Lemma fused_sum s1 s2 m1 m2 p1 p2 A B e (y1 y2 v : Q) : s1 = 0 \/ s1 = 1 -> s2 = 0 \/ s2 = 1 -> 0 <= A -> 0 <= B -> A + B < bound -> - 10000 < e < 10000 ->
  summands A B y1 y2 -> (inject_Z m1 * pow2 p1 == y1 * pow2 (e - c))%Q -> (inject_Z m2 * pow2 p2 == y2 * pow2 (e - c))%Q ->
  (y1 == inject_Z A /\ y2 == inject_Z B)%Q \/ 2 ^ (f_P F + 2) <= Z.abs (A - B) \/ e <= limit -> (m1 =? 0) && (m2 =? 0) && (s1 =? s2) = false ->
  (v == (signed s1 (inject_Z m1 * pow2 p1) + signed s2 (inject_Z m2 * pow2 p2)) * ulp F * pow2 scale)%Q ->
  (let '(s, z) := sum_mant s1 s2 A B in if z =? 0 then Ok (zero F (Z.b2z (Z.land mode 3 =? 2)), flags) else fin s z e) =
  Ok (rounded_sum F mode s1 s2 v flags).
Proof.
  intros Hs1 Hs2 HA HB HAB He Hy Y1 Y2 Hbig E0 Ev.
  assert (v == (signed s1 y1 + signed s2 y2) * pow2 (e - c) * ulp F * pow2 scale)%Q as Ev2.
  { rewrite Ev, <- signed_add_factor. unfold signed. destruct (nz s1), (nz s2); rewrite Y1, Y2; ring. }
  pose proof (sum_mant_ok s1 s2 A B y1 y2 Hs1 Hs2 HA HB Hy) as Hsm. destruct (sum_mant s1 s2 A B) as [s z] eqn:Esm. destruct Hsm as (Hs & Hz & Y & HY & EY & Hex).
  unfold rounded_sum. destruct (Z.eqb_spec z 0) as [->|Hz0].
  - apply (sum_zero s1 s2 A B y1 y2 s Hs1 Hs2 HA HB Hy) in Esm as [Ez Heq]. rewrite Qeq_bool_true by (rewrite Ev2, Ez; ring).
    unfold zero_sign. destruct (Z.eqb_spec s1 s2) as [Es|Hne]; [exfalso|change FPLIB_RM with 2; by rewrite (pack_zero F HF) by (destruct (Z.land mode 3 =? 2); cbn; lia)].
    destruct (Heq Es) as [Z1 Z2]. by rewrite (zero_factor _ _ _ _ Y1 Z1), (zero_factor _ _ _ _ Y2 Z2) in E0.
  - assert (v == signed s (Y * pow2 (e + scale - c) * ulp F))%Q as Ev3.
    { rewrite Ev2, EY, !signed_mul. replace (e + scale - c) with ((e - c) + scale) by lia. rewrite (pow2_plus (e - c)). ring. }
    rewrite (proj2 (proj2 (signed_abs s v _ Hs (Qmult_lt_0_compat _ _ (Qmult_lt_0_compat _ _ (proj1 (sticky_sign z Y HY) ltac:(lia)) (pow2_pos_Q _)) (ulp_pos F)) Ev3))).
    apply (fin_ok s z e v Y); try done; try lia. destruct Hbig as [[H1 H2]|[Hbig|Hl]]; [left; by apply Hex|right; left; lia|right; right; done].
Qed.
End Sum.

(** The sum that an operation rounds: a number and a product, scaled. *)
Definition fused_val (F : Format) (mode a b c scale : Z) : Q :=
  (in_val F mode a + in_val F mode b * in_val F mode c) * pow2 scale.
Definition fused_flags (F : Format) (mode a b c flags : Z) : Z := in_flags F mode c (in_flags F mode b (in_flags F mode a flags)).

Lemma fused_zero F mode a b c scale s1 s2 m1 m2 p1 p2 (q : Q) :
  (in_val F mode a == signed s1 (inject_Z m1 * pow2 p1 * q))%Q -> (in_val F mode b * in_val F mode c == signed s2 (inject_Z m2 * pow2 p2 * q))%Q ->
  m1 = 0 -> m2 = 0 -> (fused_val F mode a b c scale == 0)%Q.
Proof. intros V1 V2 -> ->. unfold fused_val. rewrite V1, V2. unfold signed. destruct (nz s1), (nz s2); change (inject_Z 0) with 0%Q; ring. Qed.

Lemma muladd32_correct a b c scale mode flags : finite F32 a -> finite F32 b -> finite F32 c -> - 2 ^ 20 < scale <= 0 ->
  fp32_muladd a b c scale mode flags =
  Ok (rounded_sum F32 mode (sign_of F32 a) (Z.lxor (sign_of F32 b) (sign_of F32 c)) (fused_val F32 mode a b c scale) (fused_flags F32 mode a b c flags)).
Proof.
  intros Ha Hb Hc Hsc.
  destruct (unpack_finite F32 F32_ok mode a flags Ha) as (s1 & e1 & m1 & fl1 & [U1 [S1 Hs1] E1 M1 V1 G1]).
  destruct (unpack_finite F32 F32_ok mode b fl1 Hb) as (s2 & e2 & m2 & fl2 & [U2 [S2 Hs2] E2 M2 V2 G2]).
  destruct (unpack_finite F32 F32_ok mode c fl2 Hc) as (s3 & e3 & m3 & fl3 & [U3 [S3 Hs3] E3 M3 V3 G3]).
  unfold fp32_muladd, fused_flags, fp32_unpack, fp32_process_NaNs3. rewrite U1, U2, U3, (process_NaNs3_finite F32 F32_ok) by done.
  change (top_exp F32) with 255 in *. rewrite (proj2 (Z.eqb_neq e1 255)), (proj2 (Z.eqb_neq e2 255)), (proj2 (Z.eqb_neq e3 255)) by lia. cbn [andb orb nz Z.eqb negb].
  rewrite <- S1, <- S2, <- S3, <- G1, <- G2, <- G3. pose proof (xor_sign s2 s3 Hs2 Hs3) as Hs. set (sy := Z.lxor s2 s3) in *.
  pose proof (product_val F32 149 s2 s3 m2 m3 e2 e3 _ _ Hs2 Hs3 ulp_F32 V2 V3) as Vp. fold sy in Vp.
  pose proof (fused_align F32 F32_ok 27 13 113 149 e1 m1 e2 m2 e3 m3 ltac:(cbn; lia) ltac:(lia) ltac:(lia) ltac:(lia) ltac:(lia) ltac:(lia) ltac:(lia) M1 M2 M3) as Hal.
  cbv zeta in Hal. change (f_P F32 + 1) with 24 in *. change (13 + 1 + 27) with 41 in Hal. destruct M1 as [M1 _], M2 as [M2 _], M3 as [M3 _].
  assert (0 <= m2 * m3 < 2 ^ 48) as HB by nia. rewrite !Z.shiftl_mul_pow2 by lia. change (2 ^ 3) with 8. rewrite (wrap_u_id 64 (m2 * m3)) by lia. rewrite (wrap_u_id 64 (m1 * 2 ^ 27)), (wrap_u_id 64 (m2 * m3 * 8)) by lia.
  destruct ((m1 =? 0) && ((m2 =? 0) || (m3 =? 0)) && (s1 =? sy)) eqn:E0.
  { apply andb_true_iff in E0 as [[Hm1%Z.eqb_eq H23]%andb_true_iff Es]. assert (m2 * m3 = 0) as Ep by (apply orb_true_iff in H23 as [->%Z.eqb_eq| ->%Z.eqb_eq]; lia).
    unfold rounded_sum, zero_sign, fp32_zero. rewrite Es, (pack_zero F32 F32_ok), Qeq_bool_true by (lia || by eapply fused_zero). done. }
  set (ey := if m2 * m3 * 8 =? 0 then e1 + 13 else e2 + e3 - 113) in *.
  assert ((if ey <=? e1 + 13 then (m1 * 2 ^ 27, align 64 (m2 * m3 * 8) (e1 + 13 - ey), e1 + 13)
    else (align 64 (m1 * 2 ^ 27) (ey - (e1 + 13)), m2 * m3 * 8, ey)) = align_pair (m1 * 2 ^ 27) (m2 * m3 * 8) (e1 + 13) ey) as ->.
  { unfold align_pair. assert (- 113 <= ey <= 500) by (unfold ey; destruct (_ =? 0); lia). destruct (Z.leb_spec ey (e1 + 13)); by rewrite align_jam by lia. }
  destruct (align_pair _ _ _ _) as [[A B] e]. destruct Hal as (He & HA & HBb & y1 & y2 & Hy & Y1 & Y2 & Hbig).
  assert ((if s1 =? sy then (s1, u64 (A + B)) else if B <=? A then (s1, u64 (A - B)) else (Z.lxor s1 1, u64 (B - A))) = sum_mant s1 sy A B) as ->.
  { unfold sum_mant. destruct (s1 =? sy); [by rewrite wrap_u_id by lia|]. destruct (Z.leb_spec B A); by rewrite wrap_u_id by lia. }
  apply (fused_sum F32 F32_ok (fun s z e => let '(x_mnt, x_exp) := fp64_normalise z e in
      fp32_round s (x_exp + scale) (u32 (Z.lor (Z.shiftr x_mnt 31) (Z.b2z (nz (u32 (Z.shiftl x_mnt 1)))))) mode fl3) mode fl3 scale 41 14 (2 ^ 64)
      ) with (m1 := m1) (m2 := m2 * m3) (p1 := e1 - 1) (p2 := e2 + e3 - 2 - 149) (y1 := y1) (y2 := y2); try done; try lia.
  - intros s z e' v Y H1 H2 H3 H4 H5 H6. pose proof (finish_64 s z e' scale mode fl3 v Y H1 ltac:(lia) ltac:(lia) Hsc H4 ltac:(tauto || (destruct H5 as [?|[?|?]]; [tauto|tauto|lia])) H6) as Hf.
    destruct (fp64_normalise z e') as [x_mnt x_exp]. by rewrite collapse_shl.
  - destruct He as [->| ->]; [lia|]. unfold ey. destruct (_ =? 0); lia.
  - unfold fused_val. rewrite V1, Vp. unfold signed. destruct (nz s1), (nz sy); ring.
Qed.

++++++++

▶ **PROBLEM TO WORK ON**
Please return every line of the records above that contains the word "ltac".

▶ **ANSWER BOX**
    rewrite (proj2 (proj2 (signed_abs s v _ Hs (Qmult_lt_0_compat _ _ (Qmult_lt_0_compat _ _ (proj1 (sticky_sign z Y HY) ltac:(lia)) (pow2_pos_Q _)) (ulp_pos F)) Ev3))).
  pose proof (fused_align F32 F32_ok 27 13 113 149 e1 m1 e2 m2 e3 m3 ltac:(cbn; lia) ltac:(lia) ltac:(lia) ltac:(lia) ltac:(lia) ltac:(lia) ltac:(lia) M1 M2 M3) as Hal.
  - intros s z e' v Y H1 H2 H3 H4 H5 H6. pose proof (finish_64 s z e' scale mode fl3 v Y H1 ltac:(lia) ltac:(lia) Hsc H4 ltac:(tauto || (destruct H5 as [?|[?|?]]; [tauto|tauto|lia])) H6) as Hf.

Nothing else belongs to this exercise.